Some limitations of the study should be taken into account. First, the results reported here refer to the quite unique case of L-[1-11C]leucine PET data acquired with the HRRT scanner. Although the applicability of these findings to different tracers, different scanner types or different experimental protocols should be assessed on a case by case basis, the methodology presented here provides a framework for approaching such analyses. Secondly, because of the lack of available L-[1-11C]leucine PET data acquired with a scanner other than the HRRT, the low resolution scenario was artificially created by smoothing the high-resolution data. These conditions do not account for the spatial interaction between nearby voxels due to the finite resolution of the HRRT PET scanner on which the data were acquired (FWHM ~2.6 mm). Thirdly, only two out of 8 subjects were injected with a substantially lower dose of tracer (~0.16 mCi/kg), limiting the inferences that can be made concerning the interaction between tracer dose and tissue kinetic heterogeneity; this topic needs further exploration.

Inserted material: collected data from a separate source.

(** A settled meter has stopped: whatever is recorded or settled later, its duration stays. *)
Theorem settled_duration rm ops now now' :
  rm_Settled rm = true -> rm_EndTime rm <> 0 -> DurationSec now (foldl meter_step rm ops) = DurationSec now' rm.
Proof.
  intros Hs He.
  assert (forall rm, rm_Settled rm = true -> rm_Settled (foldl meter_step rm ops) = true /\ rm_EndTime (foldl meter_step rm ops) = rm_EndTime rm /\
    rm_StartTime (foldl meter_step rm ops) = rm_StartTime rm) as Hg.
  { clear. induction ops as [|op ops IH]; intros rm Hs; cbn [foldl]; [done|].
    assert (rm_Settled (meter_step rm op) = true /\ rm_EndTime (meter_step rm op) = rm_EndTime rm /\ rm_StartTime (meter_step rm op) = rm_StartTime rm) as (H1 & H2 & H3).
    { destruct op as [rt d|rt b|rt b|now]; cbn [meter_step]; unfold RecordMeasured, RecordRequested, RecordReserved, SettleMeter.
      - destruct (d <=? 0); by destruct rm. - destruct (b <=? 0); by destruct rm. - by destruct rm. - by rewrite Hs. }
    rewrite <- H2, <- H3. by apply IH. }
  destruct (Hg rm Hs) as (_ & E1 & E2). unfold DurationSec. rewrite E1, E2. by destruct (Z.eqb_spec (rm_EndTime rm) 0).
Qed.

(** Ten petabytes against one: the product leaves 64 bits and the accuracy is negative. *)
Example accuracy_wraps :
  MeasurementAccuracy "upload" (foldl meter_step (NewResourceMeter 5 1 2) [MRequested "upload" (10 ^ 15); MMeasured "upload" (10 ^ 16)]) = -8446.
Proof. vm_compute. done. Qed.

(** ** Theorems on prices *)

Definition price_of (r : PriceRow) : ResourcePrice := mkPrice (pr_Base r) (pr_Min r) (pr_Max r).

Lemma loaded_price db pt k :
  NoDup (pr_ResourceType <$> db_prices db) -> LoadPriceTable false db = Ok pt ->
  pt_Prices pt !! k = match find_price k (db_prices db) with Some r => Some (price_of r) | None => pt_Prices DefaultPriceTable !! k end.
Proof.
  intros Hn. unfold LoadPriceTable. generalize (pt_Prices DefaultPriceTable) as dflt. intros dflt [= <-]. cbn [pt_Prices]. rewrite lookup_union.
  set (f := fun pt r => _).
  assert (forall rows pt, NoDup (pr_ResourceType <$> rows) ->
    pt_Prices (foldl f pt rows) !! k = match find_price k rows with Some r => Some (price_of r) | None => pt_Prices pt !! k end) as Hf.
  { induction rows as [|r rows IH]; intros pt Hr; [done|]. cbn [foldl find_price find]. rewrite fmap_cons in Hr. apply NoDup_cons in Hr as [Hnin Hr].
    rewrite IH by done. unfold find_price. destruct (String.eqb_spec (pr_ResourceType r) k) as [<-|Hne].
    - assert (find (fun r' => String.eqb (pr_ResourceType r') (pr_ResourceType r)) rows = None) as ->.
      { destruct (find _ rows) as [r'|] eqn:E; [|done]. apply find_some in E as [Hin E]. apply String.eqb_eq in E. destruct Hnin. rewrite <- E.
        apply list_elem_of_fmap_2, list_elem_of_In. done. }
      unfold f. cbn. by rewrite lookup_insert_eq.
    - destruct (find _ rows); [done|]. unfold f. cbn. by rewrite lookup_insert_ne. }
  rewrite Hf by done. cbn [pt_Prices]. rewrite lookup_empty. destruct (find_price k (db_prices db)); by destruct (dflt !! k).
Qed.

Lemma find_price_in k rows : find_price k rows = None <-> k ∉ pr_ResourceType <$> rows.
Proof.
  unfold find_price. induction rows as [|r rows IH]; cbn; [split; [intros _ H; by apply not_elem_of_nil in H|done]|].
  rewrite not_elem_of_cons. destruct (String.eqb_spec (pr_ResourceType r) k) as [->|Hne]; [by split; [|intros []]|]. rewrite IH. split; [intros H; split; congruence|by intros []].
Qed.

Lemma place_price_perm r rows : place_price r rows ≡ₚ r :: rows.
Proof. induction rows as [|r' rows IH]; cbn; [done|]. destruct (string_lt _ _); [done|]. rewrite IH. constructor. Qed.

Lemma insert_price_types r rows : NoDup (pr_ResourceType <$> rows) -> NoDup (pr_ResourceType <$> insert_price r rows).
Proof.
  intros Hn. unfold insert_price. destruct (find_price _ rows) eqn:E; [done|]. rewrite place_price_perm, fmap_cons. constructor; [by apply find_price_in|done].
Qed.

Lemma insert_price_find r rows k :
  find_price k (insert_price r rows) =
  match find_price k rows with Some r' => Some r' | None => if String.eqb (pr_ResourceType r) k then Some r else None end.
Proof.
  unfold insert_price. destruct (find_price (pr_ResourceType r) rows) as [r0|] eqn:E.
  - destruct (find_price k rows) eqn:Ek; [done|]. destruct (String.eqb_spec (pr_ResourceType r) k) as [<-|]; congruence.
  - unfold find_price in *. induction rows as [|r' rows IH]; cbn in *; [done|].
    destruct (String.eqb_spec (pr_ResourceType r') (pr_ResourceType r)) as [|Hne]; [done|]. destruct (string_lt _ _); cbn.
    + destruct (String.eqb_spec (pr_ResourceType r) k) as [<-|].
      * by rewrite (proj2 (String.eqb_neq _ _) Hne), E.
      * match goal with |- ?x = _ => by destruct x end.
    + destruct (String.eqb_spec (pr_ResourceType r') k); [done|]. by apply IH.
Qed.

Lemma upsert_prices_rows fails now es rows :
  NoDup (pr_ResourceType <$> rows) -> Forall (fun e => pt_Prices DefaultPriceTable !! e.1 = Some e.2) es ->
  let rows' := (upsert_prices fails now es rows).1 in
  NoDup (pr_ResourceType <$> rows') /\
  forall k, find_price k rows' = find_price k rows \/
            find_price k rows = None /\ exists p, pt_Prices DefaultPriceTable !! k = Some p /\ find_price k rows' = Some (default_row now (k, p)).
Proof.
  revert rows. induction es as [|[k0 p0] es IH]; intros rows Hn Hes; cbn; [split; [done|by left]|]. destruct (fails k0); [by split; [|left]|].
  apply Forall_cons in Hes as [H0 Hes]. destruct (IH _ (insert_price_types (default_row now (k0, p0)) rows Hn) Hes) as [H1 H2]. split; [done|].
  intros k. destruct (H2 k) as [E|(E & p & Hp & E')]; rewrite insert_price_find in E.
  - cbn in E. destruct (find_price k rows) as [r|] eqn:Ek; [by left|]. destruct (String.eqb_spec k0 k) as [<-|]; [|by left]. right. split; [done|]. by exists p0.
  - right. destruct (find_price k rows) as [r|]; [done|]. split; [done|]. by exists p.
Qed.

The problem of tissue kinetic heterogeneity in PET data quantification is clearly a general problem that goes beyond the measurement of protein synthesis with the L-[1-11C]leucine method. Studies have shown that tissue kinetic heterogeneity can be a significant source of bias when PET imaging is used to measure cerebral blood flow, glucose metabolism, or neuroreceptor binding6,7,8. Compared to compartmental modelling, Spectral Analysis-based techniques have the advantage of not requiring that the number of compartments be fixed a priori; thus they become applicable to heterogeneous as well as homogeneous tissues without any additional assumptions. Interestingly, measurement of kinetic heterogeneity and its distribution across various tissues has been shown to be an informative parameter linked to the biological “complexity” and can provide useful insight when applied to pathology. In PET oncological studies, for example, tissue kinetic heterogeneity has been shown to provide information about tumor characterization and treatment response34,35. In acute lung injury the heterogeneity fraction has been linked to the presence of edema36. Further studies are needed to test the reliability of the measure and its biological value in different contexts.

Conclusion

In this study we showed how voxelwise analysis of L-[1-11C]leucine PET data can be affected by the problem of tissue kinetic heterogeneity. The effect on the variable of interest in our study, rCPS, is negligible when we have good counting statistics and high-resolution data, but it becomes significant with poorer spatial resolution. With high-resolution data and poorer counting statistics small biases in rCPS become apparent, but the effects of kinetic heterogeneity and high noise cannot be independently assessed. These findings may be extended to other PET tracers, to tissues other than brain, or to pathological conditions (as tumors or inflammation) that might increase the level of tissue kinetic heterogeneity, but each condition must be assessed on a case by case basis.